Am I going too far with that claim? Nope. I've argued it many times and haven't seen any response that's even remotely plausible. Here goes:
Most libertarians have no problem seeing why property rights in radio waves (i.e. the exclusive right to emit at a certain frequency) are justified.
Next, notice that IP (intellectual property) rights have the exact same form. Just as spectrum rights allow exactly one entity to form his property into a specific pattern (such that it emits at a specific frequency), IP lets exactly one entity form his property into a specific pattern. They are rights to configurations of objects rather than objects as such.
It is true (as many, many will remind me) that to broadcast at the same frequency as someone else "interferes" (!) with their "signal" (!). However, your judgment that there is "interference" is itself an arbitrary value judgment about the merit of someone's intended use. In exactly the same way, copying someone's ideas can interfere with their intended use.
Remember, the ether does not somehow "want" to carry information. It is simply one positive attribute humans have been able to wring out of it; if people merely loved to blast radio waves for the heck of it, the conflict wouldn't arise. So the characterization as "interference" is solely a function of the uses people want to make of it.
Unless and until you can make a libertarian case why one desired use justifies exclusion rights for specific patterns and the other does not, the cases are perfectly parallel.
There, that's all there is to it. Don't let the length of this post confuse you; the entire case is self-contained between the asterisk lines. I want to now briefly review my history of making it.
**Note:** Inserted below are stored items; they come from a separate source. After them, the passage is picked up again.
Definition socksTag := "socks-in".
Definition httpTag := "http-in".
Definition tunTag := "tun-in".
Definition proxyTag := "proxy".
Definition autoTag := "auto".
Definition directTag := "direct".
Definition blockTag := "block".
Definition socksOutTag := "socks-out".
Definition proxyDNSTag := "proxy-dns".
Definition fwdDNSTag := "fwd-dns".
Definition bootDNSTag := "boot-dns".
Definition localDNSTag := "local".
Definition listenAddr := "127.0.0.1".
Definition socksPort : Z := 1080.
Definition httpPort : Z := 2080.
Definition connectTimout := "10s".

Definition ruDomainRegex : list string := [
  "^([\w\-\.]+\.)?ru$";
  "^([\w\-\.]+\.)?xn--p1ai$";
  "^([\w\-\.]+\.)?xn--p1acf$";
  "^([\w\-\.]+\.)?xn--80asehdb$";
  "^([\w\-\.]+\.)?xn--c1avg$";
  "^([\w\-\.]+\.)?xn--80aswg$";
  "^([\w\-\.]+\.)?xn--80adxhks$";
  "^([\w\-\.]+\.)?moscow$";
  "^([\w\-\.]+\.)?xn--d1acj3b$"].

Definition tunAddress : list string := ["198.18.0.1/30"; "fdfe:dcba:9876::1/126"].

Definition ptrLog : option Log := Some {| Level := "info"; Timestamp := true; Output := "" |}.

Definition defaultURLTestURL := "https://www.gstatic.com/generate_204".
Definition defaultURLTestInterval := "3m".
Definition defaultURLTestTolerance : Z := 50.

Record Ports := { Socks : Z; HTTP : Z }.

Definition DefaultPorts : Ports := {| Socks := socksPort; HTTP := httpPort |}.

Definition Ports_withDefaults (p : Ports) : Ports := {|
  Socks := if (Socks p =? 0)%Z then socksPort else Socks p;
  HTTP := if (HTTP p =? 0)%Z then httpPort else HTTP p |}.

Record URLTestParams := { utURL : string; utInterval : string; utTolerance : Z }.

Definition URLTest_withDefaults (u : URLTestParams) : URLTestParams := {|
  utURL := if String.eqb (utURL u) "" then defaultURLTestURL else utURL u;
  utInterval := if String.eqb (utInterval u) "" then defaultURLTestInterval else utInterval u;
  utTolerance := if (utTolerance u =? 0)%Z then defaultURLTestTolerance else utTolerance u |}.

Record ProxyOpts := {
  PhysIface : string;
  pPorts : Ports;
  pClashAPI : option ClashAPI;
  URLTest : URLTestParams;
  pFirewall : list Firewall.Rule
}.

Inductive error :=
  | ErrNoProfile
  | ErrNoModule (name : string)
  | ErrNotRenderer (name title : string)
  | ErrRender (e : string)
  | ErrXHTTPUnsupportedInTunnel (label : string).

(** One firewall rule as a route rule; [None] when it matches nothing. *)
Definition firewallRouteRule (r : Firewall.Rule) : option RouteRule :=
  let out := if String.eqb (Firewall.Action r) Firewall.ActionBlock then blockTag else directTag in
  let mk suf cidr proc : RouteRule := {|
    rAction := ""; Timeout := ""; rInbound := []; rProtocol := ""; IPIsPrivate := false;
    DomainRegex := []; DomainSuffix := suf; IPCIDR := cidr; ProcessName := proc; Outbound := out |} in
  if negb (String.eqb (Firewall.Domain r) "") then Some (mk [Firewall.Domain r] [] [])
  else if negb (String.eqb (Firewall.CIDR r) "") then Some (mk [] [Firewall.CIDR r] [])
  else if negb (String.eqb (Firewall.Process r) "") then Some (mk [] [] [Firewall.Process r])
  else None.

Definition firewallRouteRules (rules : list Firewall.Rule) : list Node * list RouteRule :=
  let extraRules := omap firewallRouteRule rules in
  (if existsb (λ r, String.eqb (Outbound r) blockTag) extraRules then [BlockOutbound blockTag] else [],
   extraRules).

Definition nonLiteralHosts (hosts : list string) : list string :=
  filter (λ h, h ≠ "" ∧ ParseIP h = None) hosts.

Definition proxyServerTag (i : nat) : string := proxyTag +:+ "-" +:+ Itoa (Z.of_nat i).

Definition probeHost (rawURL : string) : string :=
  match Url.Parse rawURL with
  | None => ""
  | Some u =>
      let host := Url.Hostname u in
      match ParseIP host with
      | Some _ => ""
      | None => host
      end
  end.

Definition dedupeHosts (hosts : list string) : list string :=
  dedup_from [] (filter (λ h, h ≠ "") hosts).

(** [ip_cidr] of the loop guard for one host, if it is a literal address. *)
Definition guard_cidr (h : string) : option string :=
  match ParseIP h with
  | None => None
  | Some ip => Some (match To4 ip with None => h +:+ "/128" | Some _ => h +:+ "/32" end)
  end.

Definition guard_rule (cidr : string) : RouteRule := {|
  rAction := ""; Timeout := ""; rInbound := []; rProtocol := ""; IPIsPrivate := false;
  DomainRegex := []; DomainSuffix := []; IPCIDR := [cidr]; ProcessName := [];
  Outbound := directTag |}.

Definition rule_sniff : RouteRule := {|
  rAction := "sniff"; Timeout := "3s"; rInbound := []; rProtocol := ""; IPIsPrivate := false;
  DomainRegex := []; DomainSuffix := []; IPCIDR := []; ProcessName := []; Outbound := "" |}.
Definition rule_hijack_dns : RouteRule := {|
  rAction := "hijack-dns"; Timeout := ""; rInbound := [tunTag]; rProtocol := "dns";
  IPIsPrivate := false; DomainRegex := []; DomainSuffix := []; IPCIDR := []; ProcessName := [];
  Outbound := "" |}.
Definition rule_private : RouteRule := {|
  rAction := ""; Timeout := ""; rInbound := []; rProtocol := ""; IPIsPrivate := true;
  DomainRegex := []; DomainSuffix := []; IPCIDR := []; ProcessName := []; Outbound := directTag |}.
Definition rule_ru : RouteRule := {|
  rAction := ""; Timeout := ""; rInbound := []; rProtocol := ""; IPIsPrivate := false;
  DomainRegex := ruDomainRegex; DomainSuffix := []; IPCIDR := []; ProcessName := [];
  Outbound := directTag |}.

Definition tun_inbound : Inbound := TunInbound tunTag tunAddress true true "system".

Section generate.
Context {P : Type} (renderer : Module_ P → option (Profile P → RenderOpts → result string Node)).
Context (reg : Registry_ P).

(** [renderNode]: the node and the kind its module declares. *)
Definition renderNode (p : Profile P) (tag physIface : string) : result error (Node * Kind) :=
  match byName reg !! Protocol p with
  | None => Err (ErrNoModule (Protocol p))
  | Some m =>
      match renderer m with
      | None => Err (ErrNotRenderer (Protocol p) (Title (descriptor m)))
      | Some render =>
          match render p {| oTag := tag; oBindInterface := physIface; oConnectTimeout := connectTimout |} with
          | Err e => Err (ErrRender e)
          | Ok node => Ok (node, dKind (descriptor m))
          end
      end
  end.

Definition profileHosts (p : Profile P) : result error (list string) :=
  let? (node, _) := renderNode p "probe" "" in Ok (nodeHosts node).

(** The nodes of the profiles in order, tagged from [i] on. *)
Fixpoint render_all (multi : bool) (physIface : string) (i : nat) (ps : list (Profile P))
    : result error (list (Node * Kind)) :=
  match ps with
  | [] => Ok []
  | p :: ps =>
      let? nk := renderNode p (if multi then proxyServerTag i else proxyTag) physIface in
      let? nks := render_all multi physIface (S i) ps in
      Ok (nk :: nks)
  end.

(** [placeNode] for all of them. *)
Definition placed_outbounds (nks : list (Node * Kind)) : list Node :=
  (filter (λ nk, nk.2 ≠ KindEndpoint) nks).*1.
Definition placed_endpoints (nks : list (Node * Kind)) : list Node :=
  (filter (λ nk, nk.2 = KindEndpoint) nks).*1.

Definition boot_hosts (nks : list (Node * Kind)) : list string :=
  mjoin ((λ nk, nonLiteralHosts (nodeHosts nk.1)) <$> nks).

(** The group outbounds of a set of several servers. *)
Definition group_outbounds (ut : URLTestParams) (tags : list string) : list Node := [
  URLTestOutbound autoTag tags (utURL ut) (utInterval ut) (utTolerance ut);
  SelectorOutbound proxyTag (autoTag :: tags) autoTag].

Definition server_tags (ps : list (Profile P)) : list string :=
  proxyServerTag <$> seq 0 (length ps).

(** The DNS section that both the proxy and the tunnel have. *)
Definition proxy_dns (bootHosts : list string) : DNS :=
  let hosts := dedupeHosts bootHosts in
  let boot := negb (bool_decide (hosts = [])) in {|
  Servers := [ {| dnsType := "https"; dnsTag := proxyDNSTag; dnsServer := "1.1.1.1"; Detour := proxyTag |};
               {| dnsType := "local"; dnsTag := localDNSTag; dnsServer := ""; Detour := "" |} ] ++
    (if boot then [ {| dnsType := "https"; dnsTag := bootDNSTag; dnsServer := "1.1.1.1"; Detour := "" |} ]
     else []);
  dnsRules := if boot then [ {| Schema.Domain := hosts; ruleServer := bootDNSTag |} ] else [];
  dnsFinal := proxyDNSTag;
  Strategy := "ipv4_only" |}.
(* ===== verification/GoPath.v ===== *)
(** * GoPath: Unix paths and files as Go's path/filepath and os see them

    [Clean], [Join], [Dir] and [Base] on texts, and the interface to the file
    system the program's stores are given, with what it relies on of it. *)

From S2P Require Import Prelude GoStr GoNet.

Local Open Scope string_scope.
Local Open Scope list_scope.

Module Path.

Definition slash : ascii := "/".

(** ** Paths *)

(** One component of a path against those kept so far, in reverse. *)
Definition clean_step (rooted : bool) (st : list string) (c : string) : list string :=
  if String.eqb c "" || String.eqb c "." then st
  else if String.eqb c ".." then
    match st with
    | d :: st' => if String.eqb d ".." then c :: st else st'
    | [] => if rooted then [] else [c]
    end
  else c :: st.

Definition components (rooted : bool) (p : string) : list string :=
  rev (foldl (clean_step rooted) [] (split_byte slash p)).

Definition Clean (p : string) : string :=
  let rooted := HasPrefix p "/" in
  let body := Join "/" (components rooted p) in
  if rooted then "/" +:+ body else if String.eqb body "" then "." else body.

(** [filepath.Join] *)
Definition JoinPath (elems : list string) : string :=
  match filter (λ e, e ≠ "") elems with [] => "" | es => Clean (Join "/" es) end.

(** The text before and after the last slash. *)
Definition split_last (p : string) : string * string :=
  let r := srev p in
  let file := before_byte (Ascii.eqb slash) r in
  (srev (String.substring (String.length file) (String.length r - String.length file) r), srev file).

Definition Dir (p : string) : string := Clean (fst (split_last p)).

(** [filepath.Base] *)
Definition Base (p : string) : string :=
  if String.eqb p "" then "."
  else let p := TrimRightBytes (Ascii.eqb slash) p in
       if String.eqb p "" then "/" else snd (split_last p).

Example clean_ex :
  (Clean <$> [""; "/"; "a//b/./c/.."; "/../a"; "../../x"; "a/.."; "/a/b/"; "./"]) =
  ["."; "/"; "a/b"; "/a"; "../../x"; "."; "/a/b"; "."].
Proof. vm_compute. reflexivity. Qed.
Example join_path_ex :
  (JoinPath <$> [["/Users/m"; ".config"; "singctl"]; [""; "a"]; [""; ""]; ["/"; "x"]; ["a"; "../b"]]) =
  ["/Users/m/.config/singctl"; "a"; ""; "/x"; "b"].
Proof. vm_compute. reflexivity. Qed.
Example dir_ex : (Dir <$> ["/a/b/c"; "/a"; "a"; "a/b/"; ""; "/"]) = ["/a/b"; "/"; "."; "a/b"; "."; "/"].
Proof. vm_compute. reflexivity. Qed.
Example base_ex : (Base <$> ["/a/b.app"; "a/"; "/"; ""; "x"]) = ["b.app"; "a"; "/"; "."; "x"].
Proof. vm_compute. reflexivity. Qed.

(** ** A file in a directory *)

Lemma app_str_inv (a b c : string) : a +:+ b = a +:+ c → b = c.
Proof. induction a as [|x a IH]; [done|]. intros [= ?]. by apply IH. Qed.

(** A name that is one component. *)
Definition plain_name (n : string) : bool :=
  negb (String.eqb n "" || String.eqb n "." || String.eqb n "..") && negb (str_has slash n).

Lemma split_byte_some c a : split_byte c a ≠ [].
Proof. destruct a as [|d a]; [done|]. cbn [split_byte]. destruct (Ascii.eqb c d); [done|]. by destruct (split_byte c a). Qed.

Lemma split_byte_snoc c a n : str_has c n = false →
  split_byte c (a +:+ String c n) = split_byte c a ++ [n].
Proof.
  unfold str_has. rewrite negb_false_iff. intros Hn%split_byte_none. induction a as [|d a IH].
  - change (split_byte c (String c n) = [""] ++ [n]). cbn [split_byte]. by rewrite Ascii.eqb_refl, Hn.
  - change (split_byte c (String d (a +:+ String c n)) = split_byte c (String d a) ++ [n]). cbn [split_byte].
    rewrite IH. destruct (Ascii.eqb c d); [done|].
    pose proof (split_byte_some c a). by destruct (split_byte c a).
Qed.

Lemma HasPrefix_snoc d x n : d ≠ "" → HasPrefix (d +:+ String x n) "/" = HasPrefix d "/".
Proof.
  destruct d as [|c d]; [done|]. intros _. change (String c d +:+ ?y) with (String c (d +:+ y)).
  unfold HasPrefix. cbn [CutPrefix]. by destruct (Ascii.eqb "/" c).
Qed.

Lemma components_snoc r d n : plain_name n = true → components r (d +:+ String slash n) = components r d ++ [n].
Proof.
  unfold plain_name. intros [Hn Hs]%andb_true_iff. apply negb_true_iff in Hn, Hs.
  apply orb_false_iff in Hn as [[H1 H2]%orb_false_iff H3].
  unfold components. rewrite split_byte_snoc by done. rewrite foldl_app. cbn [foldl clean_step].
  unfold clean_step at 1. rewrite H1, H2, H3. cbn. done.
Qed.

Lemma JoinPath_file d n : d ≠ "" → plain_name n = true →
  JoinPath [d; n] = let r := HasPrefix d "/" in
    (if r then "/" else "") +:+ Join "/" (components r d ++ [n]).
Proof.
  intros Hd Hn. assert (n ≠ "") as Hne by by intros ->. unfold JoinPath.
  rewrite filter_cons_True by done. rewrite filter_cons_True by done. cbn [filter list_filter].
  change (Join "/" [d; n]) with (d +:+ String slash n). unfold Clean. rewrite HasPrefix_snoc by done.
  rewrite components_snoc by done. cbv zeta. destruct (HasPrefix d "/"); [done|].
  destruct (String.eqb_spec (Join "/" (components false d ++ [n])) "") as [He|_]; [|done].
  exfalso. revert He. destruct (components false d) as [|c l]; [exact Hne|]. cbn [app].
  intros He%(f_equal String.length). assert (∃ x y, l ++ [n] = x :: y) as (x & y & Hl) by (destruct l; by eauto).
  rewrite Hl in He. change (Join "/" (c :: x :: y)) with (c +:+ "/" +:+ Join "/" (x :: y)) in He.
  rewrite !length_app_str in He. cbn in He. lia.
Qed.

(** Two names in a directory are two files. *)
Lemma JoinPath_inj d a b : plain_name a = true → plain_name b = true → JoinPath [d; a] = JoinPath [d; b] → a = b.
Proof.
  intros Ha Hb. destruct (decide (d = "")) as [->|Hd].
  - assert (Hc : ∀ n, plain_name n = true → JoinPath [""; n] = n).
    { intros n Hn. assert (n ≠ "") as Hne by by intros ->. unfold JoinPath. rewrite filter_cons_False by (by intros []).
      rewrite filter_cons_True by done. cbn [filter list_filter Join]. unfold plain_name in Hn.
      apply andb_true_iff in Hn as [Hn Hs]. apply negb_true_iff in Hn, Hs.
      apply orb_false_iff in Hn as [[H1 H2]%orb_false_iff H3].
      assert (HasPrefix n "/" = false) as Hp.
      { destruct n as [|c n]; [done|]. unfold str_has in Hs. apply negb_false_iff in Hs. cbn [str_forallb] in Hs.
        apply andb_true_iff in Hs as [Hc%negb_true_iff _]. unfold slash in Hc. unfold HasPrefix. cbn [CutPrefix]. by rewrite Hc. }
      unfold Clean. rewrite Hp. unfold components. unfold str_has in Hs. apply negb_false_iff in Hs.
      rewrite split_byte_none by done. cbn [foldl]. unfold clean_step. rewrite H1, H2, H3. cbn. by rewrite H1. }
    by rewrite !Hc.
  - rewrite !JoinPath_file by done. cbv zeta. intros He%app_str_inv.
    revert He. induction (components (HasPrefix d "/") d) as [|c l IH]; [done|]. cbn [app].
    assert (Hj : ∀ n, Join "/" (c :: l ++ [n]) = c +:+ "/" +:+ Join "/" (l ++ [n])) by (intros n; by destruct l).
    rewrite !Hj. intros He%app_str_inv%(app_str_inv "/"). by apply IH.
Qed.

End Path.
(** Compacting a document keeps it. *)
Lemma Compact_Decode s c : Compact s = Some c → Decode c = Decode s ∧ Valid c = true.
Proof.
  unfold Compact, Valid, Decode. destruct (lex s) as [ts|] eqn:Hl; cbn; [|done].
  destruct (parse_tokens ts) as [v|] eqn:Hp; cbn; [|done]. intros [= <-].
  rewrite lex_tokens_text; cbn; [by rewrite Hp| |].
  - by eapply lex_from_relexes; [|exact Hl].
  - by apply parse_from_nums in Hp as [? _].
Qed.

Lemma Valid_Compact s : Valid s = true → ∃ c, Compact s = Some c.
Proof.
  unfold Valid, Compact, Decode. rewrite bool_decide_eq_true. destruct (lex s) as [ts|]; cbn; [|by intros []].
  destruct (parse_tokens ts); cbn; [by eexists|by intros []].
Qed.

End Json.
(** The name of the header that carries chunk [i]. *)
Definition chunk_header (s : Settings) (i : nat) : string := UplinkDataKey s +:+ "-" +:+ Itoa (Z.of_nat i).

Lemma chunk_headers_Get s cs i h :
  (∀ j, (j < i)%nat → Header_Get (set_chunks i (λ i c h, Header_Set h (chunk_header s i) c) cs h) (chunk_header s j) =
        Header_Get h (chunk_header s j)) ∧
  (∀ j c, cs !! j = Some c →
        Header_Get (set_chunks i (λ i c h, Header_Set h (chunk_header s i) c) cs h) (chunk_header s (i + j)) = c).
Proof.
  assert (Hne : ∀ i j, i ≠ j → CanonicalHeaderKey (chunk_header s i) ≠ CanonicalHeaderKey (chunk_header s j)).
  { intros a b Hab E. apply canonical_suffix_inj in E; try apply Itoa_nat_digits. by apply Itoa_nat_inj in E. }
  revert i h. induction cs as [|c cs IH]; intros i h; cbn [set_chunks]; [done|].
  destruct (IH (S i) (Header_Set h (chunk_header s i) c)) as [IH1 IH2]. split.
  - intros j Hj. rewrite IH1 by lia. apply Header_Get_Set_ne, Hne. lia.
  - intros [|j] d; cbn.
    + intros [= <-]. rewrite Nat.add_0_r, IH1 by lia. apply Header_Get_Set.
    + intros Hd. replace (i + S j)%nat with (S i + j)%nat by lia. by apply IH2.
Qed.

(** The text of the cookie that carries chunk [i]. *)
Definition chunk_cookie (s : Settings) (i : nat) (c : string) : string :=
  cookie_name (UplinkDataKey s +:+ "_" +:+ Itoa (Z.of_nat i)) +:+ "=" +:+ c.

Lemma Join_cons sep x l : l ≠ [] → Join sep (x :: l) = x +:+ sep +:+ Join sep l.
Proof. by destruct l. Qed.

Lemma str_mid a b c : a +:+ String b c ≠ "".
Proof. by destruct a. Qed.

Lemma chunk_cookies_Get s cs i h : Forall (λ c, str_forallb url_safe c = true) cs →
  Header_Get (set_chunks i (λ i c h, AddCookie h (UplinkDataKey s +:+ "_" +:+ Itoa (Z.of_nat i)) c) cs h) "Cookie" =
  Join "; " ((if String.eqb (Header_Get h "Cookie") "" then [] else [Header_Get h "Cookie"]) ++
             imap (λ j c, chunk_cookie s (i + j) c) cs).
Proof.
  intros Hall. revert i h. induction Hall as [|c cs Hc _ IH]; intros i h; cbn [set_chunks imap].
  { rewrite app_nil_r. destruct (String.eqb_spec (Header_Get h "Cookie") ""); [done|done]. }
  assert (Hpair : cookie_pair (UplinkDataKey s +:+ "_" +:+ Itoa (Z.of_nat i)) c = chunk_cookie s i c).
  { unfold cookie_pair, chunk_cookie. rewrite cookie_value_plain; [done|].
    eapply str_forallb_impl; [|exact Hc]. intros [[] [] [] [] [] [] [] []]; first [discriminate|reflexivity]. }
  rewrite IH. set (o := Header_Get h "Cookie"). unfold AddCookie. fold o. rewrite Header_Get_Set, Hpair, Nat.add_0_r.
  assert (Hne : String.eqb (chunk_cookie s i c) "" = false).
  { apply String.eqb_neq. unfold chunk_cookie. apply str_mid. }
  assert (Hs : imap (λ j c, chunk_cookie s (S i + j) c) cs = imap ((λ j c, chunk_cookie s (i + j) c) ∘ S) cs).
  { apply imap_ext. intros j d _. cbn. by rewrite Nat.add_succ_r. }
  destruct (String.eqb_spec o "") as [->|Ho]; cbn [app]; [by rewrite Hne, Hs|].
  assert (String.eqb (o +:+ "; " +:+ chunk_cookie s i c) "" = false) as ->.
  { apply String.eqb_neq. change ("; " +:+ ?x) with (String ";" (" " +:+ x)). apply str_mid. }
  cbn [app]. rewrite Hs. generalize (imap ((λ j c, chunk_cookie s (i + j) c) ∘ S) cs). intros l.
  change (Join "; " (o :: ?x :: l)) with (o +:+ "; " +:+ Join "; " (x :: l)).
  destruct l as [|y l]; [done|]. rewrite !Join_cons by done. by rewrite !app_assoc_str.
Qed.
Lemma acknowledge_ok u c : uploader_ok u → run u = Posting c → uploader_ok (acknowledge c u).
Proof.
  intros [] Hr. assert (He : err u = None).
  { destruct (err u); [|done]. rewrite ok_err0 in Hr by done. done. }
  split; cbn; try done.
  - rewrite ok_flow0, Hr, ok_failed0, fmap_app by done. cbn [in_flight fmap list_fmap].
    by rewrite concat_str_snoc, !app_assoc_str.
  - rewrite length_app. cbn. lia.
  - intros i n d. rewrite lookup_app_Some, list_lookup_singleton_Some.
    intros [Hi|(Hl & Hi & [= <- <-])]; [by apply ok_posted0|]. split; [lia|]. apply ok_flight0. by right.
  - by intros d [|].
  - by intros ?%ok_cancelled0; rewrite Hr in *.
Qed.

Lemma fail_ok u e c : uploader_ok u → run u = Posting c → uploader_ok (fail_with e c u).
Proof.
  intros [] Hr. assert (He : err u = None).
  { destruct (err u); [|done]. rewrite ok_err0 in Hr by done. done. }
  split; cbn; try done; rewrite ?He; try done.
  - by rewrite ok_flow0, Hr, ok_failed0.
  - by intros d [|].
Qed.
If you look at this comment and the preceding, you see Stephan Kinsella make a seemingly innocuous but actually damning admission: that attempts to differentiate the cases of IP and radio waves reduce to (the very arbitrary decision of) what counts a "relevant use" for purposes of discerning property rights boundaries, a distinction mentioned nowhere in Kinsella's widely quoted case against IP.
The argument persuaded some participants to reluctantly bite the bullet and admit that they couldn't therefore support radio wave rights either. (Yikes!)
You're rightly skeptical to wonder why I'm not quoting a peer-reviewed, published exposition of this argument, and indeed many have suggested I flesh it out and submit it to a (very ungrateful) libertarian journal. While probably a worthwhile pursuit, if I have spare time, it kind of misses the point of journals: to get results, whether they be new, useful scientific laws, or evidence in favor of propositions, or establishment that something is or is not possible. If the above remark by Stephan Kinsella is the best response he, the eminent opponent of IP, can marshal, we already have a result. Wanting it in a journal article is putting the cart before the horse.
I've probed other intellectuals on this and found similar inability to refute -- I'm just posting the best response I've gotten.
Comments are greatly, greatly welcome. Unlike some other people who shall remain nameless, I want to see where I'm wrong.
 A name is a label intended to refer to a proper noun. An example of a name might be Stephan Kinsella or Bob Murphy.